And why, in amongst our pervertedly progressive lives, why many of us find that we still don’t feel whole. In fact, despite striving for more, why we can still feel like a massive part of us is still missing

Because, we’re addicted to achievement. 

I know this feeling all too well. I was trying to prove my worth for years by climbing. 

Bigger. Better. Faster. 


More Success.

More Power.

More Prestige.

More Money.

More Status.

More {you fill the blank}

These unrelenting, gods we’re taught to worship who admonish us to: 






Get to the next level. Uplevel your life.  Six figure income. No, let’s go for seven figure. Climb the property ladder. Climb the career ladder. A better car. A bigger house. Don’t stop. Keep progressing. Keep achieving. And then do some more.

And here’s how the inner tyrant speaks to us:

“Keep your nose to the grindstone”

“Winners never quit and quitters never win”

“Work hard and die trying”

“Work harder and play harder”

That’s what we’re taught that this life is all about, isn’t it?

All in order to keep proving our existence on this planet. Because if you don’t prove your existence, then what the f**k are you doing here? 

And resting, slowing down or taking time for ourselves? C’mon, that’s just not even on the cards it? Feeling guilty for doing something other than constantly checking our phones and ticking to do lists, whether that’s taking the time for an exercise class during the day or slowing down for a proper lunch. And to top it off, feeling guilty for not thinking about work even when we’re not at work.

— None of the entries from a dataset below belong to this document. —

(* ===== verification/Pool.v ===== *)
(** * Concurrent calls of the service over the in-memory adapters
      ([glassbox/app/decision_service.py], [adapters/outbound/memory/])

    A server runs many calls of the service at once, on one object graph.  Each
    adapter answers a port call under its own lock, so a call is one step here,
    except for [dispatch], whose three critical sections are three steps with
    the effect running between the first two.  Between any two steps the
    operator may change what the adapters hold and the clock may move. *)

From stdpp Require Import base tactics list strings gmap relations.
From Stdlib Require Import Ascii ZArith Lia.
From S2P Require Import Prelude PyFloat PyStr Serialization Action Identity Mandate Limits Risk Decision Catalogue Registry Signing Evidence EvidenceStore GovernanceState PromptInjection Decisioning Dispatch Ports DecisionService DecisionSafety Mediation MemoryRuntime.

Open Scope string_scope.
Open Scope list_scope.

(** ** Calls that leave their decision id to the service *)

Definition given_id (sc : service_call) : option string :=
  match sc with
  | Direct _ _ c | ForRequest _ _ _ _ _ c | ForToolCall _ _ _ _ _ _ c => cc_decision_id c
  | Replay _ _ _ d _ _ _ => d
  end.

(** [decision_id or _new_id(...)] mints. *)
Definition unnamed (sc : service_call) : bool :=
  match given_id sc with Some s => str_is_empty s | None => true end.

Lemma id_or_new_mints given prefix :
  match given with Some s => str_is_empty s | None => true end = true -> id_or_new given prefix = call (NewId prefix).
Proof. destruct given as [s|]; [|done]. cbn. by intros ->. Qed.

(** An intent of another decision. *)
Definition intent_not_for (d : string) : call_class :=
  fun X p => match p with AppendIntent rec => negb (ir_decision_id rec =? d)%string | _ => false end.

Ltac open_stages :=
  unfold unless_denied, check_identity_assertion, check_kill_switch, kill_switch_engaged, check_mandate,
    mandate_unavailable, check_policy, compute_risk, check_risk_threshold, check_limits, check_baseline,
    limit_key_for, release_limit_budget, attempt, pass, refuse, skipped, executed, failed, stage, deny.
Ltac open_entry :=
  unfold verified_principal, id_or_new, check_catalogue, check_tool_registry, resolved, governed_action,
    ungoverned_placeholder, attempt, pass, refuse, skipped, executed, failed, stage, deny.
(** The steps of a program up to its last. *)
Ltac never_steps := repeat (apply never_bind; [open_entry; solve_never; by apply never_attestations|intros ?]).

Section named.
Variable config : ServiceConfig.

Lemma never_intent_of C v g dec (f : IntentRecord -> prog DecisionOutcome) :
  (forall rec, ir_decision_id rec = ev_decision_id v -> never C (f rec)) -> never C (rec ← intent_of config v g dec; f rec).
Proof.
  intros Hf. pose proof (intent_of_ok config v g dec) as Hok. unfold intent_of in *.
  destruct (_ ≫= _) as [rec|e]; [|done]. cbn [lift] in *. apply Hf.
  by destruct (Hok rec [] (ExecRet _)) as [-> _].
Qed.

We live in the grab culture: grab breakfast on the run. Grab a sandwich for lunch.  Grab a cup of coffee. Grab a quick loo break. Whatever you do, don’t you dare slow down. Fill every second of every minute of every day. And if you don’t, why the hell do you even exist?

Being stressed and working to the max is glamorised, something we wear like a badge of honour, like a perverted accolade. I’m sure you’ve been there and know exactly what I’m talking about.

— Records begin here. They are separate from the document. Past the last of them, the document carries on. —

(* ===== verification/Boot.v ===== *)
(** * From a configuration to a serving process
      ([adapters/outbound/memory/__init__.py] and the [build_...] functions of
       the memory adapters, [app/decision_service.py])

    The in-memory factories as [build_runtime] calls them, each with the
    configuration alone; the wiring that follows; and the service's view of the
    configuration.  The object graph that comes out is the one the calls of
    [Pool] run on. *)

From stdpp Require Import base tactics list strings gmap relations.
From Stdlib Require Import ZArith Lia.
From S2P Require Import Prelude PyFloat PyStr Serialization Sha256 Merkle Action Identity Mandate Limits Risk Decision Catalogue Registry Signing Evidence EvidenceStore GovernanceState PromptInjection Decisioning Dispatch Ports DecisionService DecisionSafety Mediation MemoryRuntime Pool Config Composition.

Open Scope string_scope.
Open Scope list_scope.

(** ** Components *)

(** An object a factory made.  An evidence store signs with a signer of its own,
    or with the runtime's once wired; a dispatcher asks the evidence store about
    receipts once wired. *)
Inductive memory_component :=
| AClock
| AVerifier (v : DevIdentityVerifier)
| ACatalogue (c : ActionCatalogue)
| AAttestations (a : AttestationProvider)
| ATools (t : ToolRegistry)
| AMandates (m : MandateStore)
| AKillSwitch (k : KillSwitch)
| APolicy (p : AllowList)
| ARiskEngine (r : RiskEngine)
| ALimits (l : LimitStore)
| ABaselines (b : BaselineStore)
| ASigner (s : LocalMacSigner)
| AEvidence (e : EvidenceStore) (own_signer : option LocalMacSigner)
| ADispatcher (d : Dispatcher) (checks_receipts : bool).
(* ===== verification/NullDispatcher.v ===== *)
(** * The replay dispatcher ([adapters/outbound/replay.py])

    A dispatcher that refuses every call, and why a runtime for replays may be
    wired with it: no replay ever notices. *)

From stdpp Require Import base tactics list strings.
From Stdlib Require Import ZArith Lia.
From S2P Require Import Prelude PyFloat PyStr Serialization Action Identity Decision Evidence Ports DecisionService DecisionSafety Mediation.

Open Scope string_scope.
Open Scope list_scope.

(** [NullDispatcher.dispatch]. *)
Definition null_dispatch (action : ProposedAction) (receipt : EvidenceReceipt) (timeout_s now : float) : res ExecutionOutcome :=
  Raise (PyException "AssertionError").

Section replay_only.
Context {S : Type} (env : forall X : Set, port X -> S -> res X * S).

(** The same runtime with the dispatcher replaced. *)
Definition replay_env (X : Set) (p : port X) : S -> res X * S :=
  match p with
  | Dispatch a rc ts now => fun s => (null_dispatch a rc ts now, s)
  | q => env _ q
  end.

Lemma run_same_outside {A} (env' : forall X : Set, port X -> S -> res X * S) (C : call_class) (p : prog A) s o s' t :
  (forall X (q : port X) x, C _ q = false -> env' X q x = env X q x) ->
  run env p s = (o, s', t) -> free_of C t -> run env' p s = (o, s', t).
Proof.
  intros Hsame. revert s o s' t. induction p as [a|e|X q k IH]; intros s o s' t; cbn [run]; [done|done|].
  destruct (env X q s) as [r s1] eqn:E. destruct (run env (k r) s1) as [[o2 s2] t2] eqn:E2.
  intros [= <- <- <-] [Hq Ht]%Forall_cons. rewrite Hsame by exact Hq. rewrite E.
  by rewrite (IH _ _ _ _ _ E2 Ht).
Qed.

(** A replay does the same over the runtime with the null dispatcher. *)
Lemma null_dispatcher_suffices config p a tr di ca pr now s :
  run replay_env (serve config (Replay p a tr di ca pr now)) s = run env (serve config (Replay p a tr di ca pr now)) s.
Proof.
  destruct (run env (serve config (Replay p a tr di ca pr now)) s) as [[o s'] t] eqn:E.
  apply (run_same_outside replay_env is_dispatch _ _ _ _ _) in E as ->; [done|by intros X q x; destruct q|].
  pose proof (run_exec _ _ _ _ _ _ E) as Hx.
  apply Forall_forall. intros e He. destruct (event_in is_dispatch e) eqn:Ed; [|done].
  apply list_elem_of_split in He as (t1 & t2 & ->). destruct e as [X q r]. destruct q; try discriminate Ed.
  by destruct (dispatch_inv _ _ _ _ _ _ _ _ _ _ _ Hx eq_refl) as [? _].
Qed.
End replay_only.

It’s insidiously drummed into us all of our lives to believe that true fulfilment, meaning and purpose only comes from constant achievement, that the only way to gain self-worth is by constantly doing more to prove our existence.

And the more we feel validated by recognition and approval in our progress oriented society, the more we become accustomed to feeling good onlywhen we’re achieving. 

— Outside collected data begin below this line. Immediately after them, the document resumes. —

Lemma http_effects_are_authorised_witness :
  exists cr rec rc, presented wire_request cr /\ authenticated wire_run.2 cr rec /\
    Ev (AppendIntent rec) (Ok rc) ∈ wire_run.2 /\ ad_effect (ir_decision rec) = ALLOW.
Proof.
  assert (Hs : is_some (split_dispatch wire_run.2) = true) by (vm_compute; reflexivity).
  apply is_some_true in Hs as [[[t1 [[[[a rc] ts] now] x]] t2] E]. apply split_dispatch_ok in E.
  assert (Ho : exists r app', wire_run.1.1 = Ok (r, app'))
    by (destruct wire_run.1.1 as [[r app']|e] eqn:Eo; [by eexists _, _|exfalso; revert Eo; vm_compute; discriminate]).
  destruct Ho as (r & app' & Ho). pose proof (http_sample_exec wire_request (sample_app 2) (sample_runtime [fz 5; fz 5])) as Hx.
  change (http_sample wire_request (sample_app 2) (sample_runtime [fz 5; fz 5])) with wire_run in Hx. rewrite Ho in Hx.
  destruct (http_effects_are_authorised sample_config review_mint (JObj []) py_repr 5 wire_request (sample_app 2)
              wire_run.2 r app' t1 t2 a rc ts now x Hx E) as (_ & _ & (cr & rec & F & Hp & Ha & Hin & Hall & _) & _).
  exists cr, rec, rc. split; [exact Hp|]. split; [exact Ha|]. split; [|exact Hall].
  rewrite E. apply elem_of_app. left. exact Hin.
Defined.

Lemma http_refusals_are_truthful_witness : free_of is_dispatch denied_run.2.
Proof.
  assert (Ho : exists p app', denied_run.1.1 = Ok (Ok p, app') /\ rp_status p = 403%Z).
  { destruct denied_run.1.1 as [[[p|e] app']|e] eqn:Eo; [|exfalso; revert Eo; vm_compute; discriminate..].
    exists p, app'. split; [done|]. revert Eo. vm_compute. intros [= <- _]. reflexivity. }
  destruct Ho as (p & app' & Ho & Hp). pose proof (http_sample_exec wire_request (sample_app 2) (sample_runtime [])) as Hx.
  change (http_sample wire_request (sample_app 2) (sample_runtime [])) with denied_run in Hx. rewrite Ho in Hx.
  destruct (http_refusals_are_truthful sample_config review_mint (JObj []) py_repr 5 wire_request (sample_app 2)
              (DecideAction "payments.wire") denied_run.2 p app' Hx eq_refl) as (_ & H & _).
  exact (proj1 (H Hp)).
Defined.

(** ** What the code does where its documentation says otherwise *)

Definition is_approved (r : res (option ApprovalRecord)) : bool :=
  match r with Ok (Some rec) => bool_decide (ar_state rec = APPROVED) | _ => false end.

(** The approval routes look at no credential: whoever reaches them names the
    actor, and how many approvers it takes. *)
Example anyone_approves :
  match (http_sample (request_of (Approve "d1") None (JObj [("actor", JStr "mallory")])) (sample_app 2) (sample_runtime [])).1.1 with
  | Ok (Ok p, app') =>
      rp_status p = 200%Z /\ is_approved (get_status 5 (ap_engine app') "d1") = true
  | _ => False
  end.
Proof. vm_compute. split; reflexivity. Qed.

(** What a client sends can end in an exception no view handles. *)
Example malformed_requests_escape :
  http_status (http_sample (request_of (Approve "d1") None (JObj [("actor", JStr "a"); ("min_approvers", JNull)]))
    (sample_app 2) (sample_runtime [])) = Ok (Raise PyTypeError) /\
  http_status (http_sample (request_of ReplayRoute None
    (JObj [("principal", JObj [("agent_ref", JStr "a"); ("agent_instance_id", JStr "i"); ("tenant_id", JStr "t1");
                               ("credential_type", JStr "password")])]))
    (sample_app 2) (sample_runtime [])) = Ok (Raise PyValueError).
Proof. vm_compute. split; reflexivity. Qed.

(** The status is looked up by the name of the class, not by its bases, so a
    failure of the database driver, an [EvidenceWriteError], is not answered as one. *)
Example subclasses_lose_their_status :
  error_status "EvidenceWriteError" = 503%Z /\ error_status "DriverUnavailableError" = 500%Z /\
  error_status "SigningUnavailableError" = 503%Z /\ error_status "KmsUnavailableError" = 500%Z.
Proof. split_and!; reflexivity. Qed.

Definition is_release : call_class := fun X p => match p with Release _ _ => true | _ => false end.

(** A malformed causation id is found only when the record is built: the budget
    is consumed and kept, and nothing is recorded. *)
Example malformed_causation_keeps_budget :
  let r := http_sample (request_of (DecideAction "payments.wire") (Some "Bearer dev:t1:agent-1:i1")
             (JObj (("causation_id", JInt 7) :: mapping (Some (wire_body 5))))) (sample_app 2) (sample_runtime [fz 5; fz 5]) in
  http_status r = Ok (Ok 400%Z) /\ admitted_first r.2 = true /\ find_intent r.2 = None /\
  forallb (fun e => negb (event_in is_release e)) r.2 = true.
Proof. vm_compute. split_and!; reflexivity. Qed.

Otherwise we feel shit about ourselves.

So we feel compelled to Do more so we can Have more so we can feel good, getting locked in a constant residual of Doing, but never to get the feeling that we’ve ever arrived. 

So we need another ‘fix’. Like a drug habit.

That my dear is the addiction to a cultural zeitgeist we never seem to question. 

But perhaps maybe you have started to. 

And it starts with inner nudges that life doesn’t feel right.

You see, I’ve lived this way before. 

I’ve ticked the boxes of the conventional idea of ‘success’:  the fancy title, the designer wardrobe, where throwing money at things would temporarily fix my problems. Bragging demurely over a Friday night drink about my latest possessions and the destination of my next 5* holiday. Prestige, kudos and fake friends.

But it doesn’t matter what I achieved next or how much I spent on my next possession: I never felt complete. Something just didn’t feel right. And it was a hole I couldn’t seem to fill. 

What I didn’t realise back then is that instead of finding myself, I was losing myself. I was actually killing who I really was. It was soul suicide. And I knew I was losing the real woman within me in this relentless chase.

I’d gotten to the top only to realise my ladder was leaning firmly against the wrong wall.

I kept up the façade and lied to myself that THIS was my path. But deep down, I knew a part of me was dying, something that needed to be expressed. A part of me that needed to be excavated and reclaimed. 

It’s dangerous living this way. For me it led to eventual breakdown.  

You see, in the constant rush to strive, we sacrifice time with family and friends and more dangerously, we unwittingly sacrifice our body, our soul and the spirit of who we really are as women. I actually missed my best friend’s wedding because I needed to prove how committed I was to my career and work. And I lied to her why I couldn’t make it because I was too ashamed to tell the truth. Yes, I know, I had sold my soul.  

Unbeknown to us, we operate and live in a hyper-masculinised mode that doesn’t fit us as women. 

You’re right if you’re thinking we have no choice but to work. But, to sacrifice so much of who we really are?

You see, with this ‘fitting in’ to cultural models that we haplessly accept comes the contortion of who you are, bending yourself, your values, the real you, completely out of shape, and driving the real spirit of who you are even deeper. You think you’re trying to find yourself in striving but in the process you end up losing yourself even deeper. 

We have tokeep ourselves motivated to reach goals that society says you should have.  Remember goals need constant motivation.  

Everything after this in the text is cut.